El Presidente
está desapareciendo de todos los medios de comunicación.
Por un lado es insólito. Pero, por otro, ratifica el porqué
del estado de ánimo general en torno de Fernando de la Rúa.
Es decir: que no existe, en cualesquiera de las variantes ofrecidas
por esa frase que el argentino medio incorporó a su argot.
Que no manda, que no domina, que no controla. Que está pintado.
Es cierto que el jefe de Estado no tiene liderazgo partidario ni
institucional. También, que su imagen es mucho más
parecida a la de un abuelo de la nobleza que a un conductor político,
y también que su falta de carisma y de capacidad de convicción
son hasta exasperantes. Pero no es nada de todo eso lo que consolida
a la Argentina en un rumbo de exclusión social, de negocios
espectaculares para un puñado de corporaciones y de angustia
para un número ya incalculable de gente que se quiere ir
de este suelo. Hay para eso una ingeniería ilegítima
pero lícita (en forma de leyes, de decretos, de resoluciones,
de proyectos), para cuyo impulso o firma no se requiere ser un actor
de Hollywood ni parecerse más a un conductor político
que a un abuelo de la nobleza. Lo que cuenta en el abatimiento popular
es la injusticia social que De la Rúa garantiza desde su
puesto en un esquema presidencialista: no si lo hace en medio de
papelones con Tinelli o dejando de figurar en la prensa. Tampoco
Menem necesitó dejar de confundir al Chaco con Formosa y
a Yupanqui con Machado para rematar el país.
Casualidad o no, esta imagen del Presidente se suma a la instalación
mediática sobre lo imprescindible de ajustar la política.

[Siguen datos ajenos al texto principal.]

Lemma uvmcreate_spec s p l :
  krep kend s (p :: l) ->
  exists s', uvmcreate s = Ok p s' /\ uas s' (empty_tree p) l ∅ /\
    same_outside p (kmem s) (kmem s').
Proof.
  intros Hk. destruct (kalloc_cons kend s p l Hk) as (s1 & E & Hk1 & Hs).
  pose proof Hk as (_ & Hnd & Hkp). apply NoDup_cons in Hnd as [Hn _]. apply Forall_cons in Hkp as [Hp _].
  pose proof (kpage_range kend kend_pos _ Hp) as (? & ? & Hal).
  unfold uvmcreate, bind. rewrite E, (proj2 (Z.eqb_neq _ _)) by lia.
  eexists. split; [done|].
  assert (Hs2 : same_outside p (kmem s) (kmem (set_mem (fun m => mem_set m p 0 PGSIZE) s1))).
  { intros x Hx. simpl. rewrite same_outside_mem_set by done. by apply Hs. }
  split; [|done].
  assert (Ht : forall r q, tbl (empty_tree p) r = Some q -> r = Root /\ q = p).
  { intros [|i|i j] q; cbn [tbl empty_tree pt_root pt_l1 pt_l0];
      [by intros [= <-]|rewrite lookup_empty; done..]. }
  assert (Hpte : forall m va, pte_of m (empty_tree p) va = 0).
  { intros m va. unfold pte_of, tbl, empty_tree. cbn [pt_l0]. by rewrite lookup_empty. }
  split.
  - split.
    + destruct Hk1 as (Hc & ? & ?). split_and!; [|done..]. simpl.
      eapply kpage_set_mem_chain; [done..|]. apply same_outside_mem_set.
    + split.
      * intros i Hi. cbn [empty_tree pt_root pt_l1]. rewrite lookup_empty. unfold points_to. simpl.
        rewrite load_set64_zero; [done|unfold PGSIZE; lia..].
      * intros i q j. cbn [empty_tree pt_l1]. by rewrite lookup_empty.
      * intros i j q. cbn [empty_tree pt_l0]. by rewrite lookup_empty.
    + intros r q [-> ->]%Ht. done.
    + intros r r' q [-> _]%Ht [-> _]%Ht. done.
  - intros v pa f. by rewrite lookup_empty.
  - intros v pa f. by rewrite lookup_empty.
  - intros v _ _. by rewrite Hpte.
  - intros v _. left. by rewrite Hpte.
  - intros v pa f. by rewrite lookup_empty.
  - intros v v' pa f f'. by rewrite lookup_empty.
Qed.
End uvm.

Recortar bancas, achicar parlamentos, reducir dietas. No está
mal. ¿Quién podría oponerse al hachazo que
requiere tanto ñoqui, tanto vago, tanto inútil? Sin
embargo, es curioso que nadie hable de ajustar la economía
del puñado de megagrupos empresarios que disponen de los
argentinos casi a su antojo. No se escucha, por ejemplo, que hay
que ajustar a transnacionales que levantan 500 dólares por
minuto. Caerle a lo que sale un diputado o un senador, bien que
no injusto, es gratis. Agarrársela, en cambio, con tarifas
de servicios públicos privatizados que son de las más
altas del mundo es carísimo. Sacar la cuenta de lo que les
cuesta tener un Congreso a salteños, riojanos o cordobeses
no cuesta nada. Lo que sale el porcentaje de dividendos que los
grupos giran a sus casas matrices, por el contrario... La mesa de
dinero que parece que funcionaba en el Congreso de la Nación,
con fondos públicos, aparentemente tiene nombre. Está
muy bien. Pero nunca tienen nombre los mercados.
Ellos y la mayoría del periodismo se dedican a calcular y
criticar lo que sale la política. Muy cara, desde ya. Pero
está regalada en comparación con lo que cuestan los
dueños del país. Que no son precisamente los legisladores
formoseños ni los concejales de General Acha.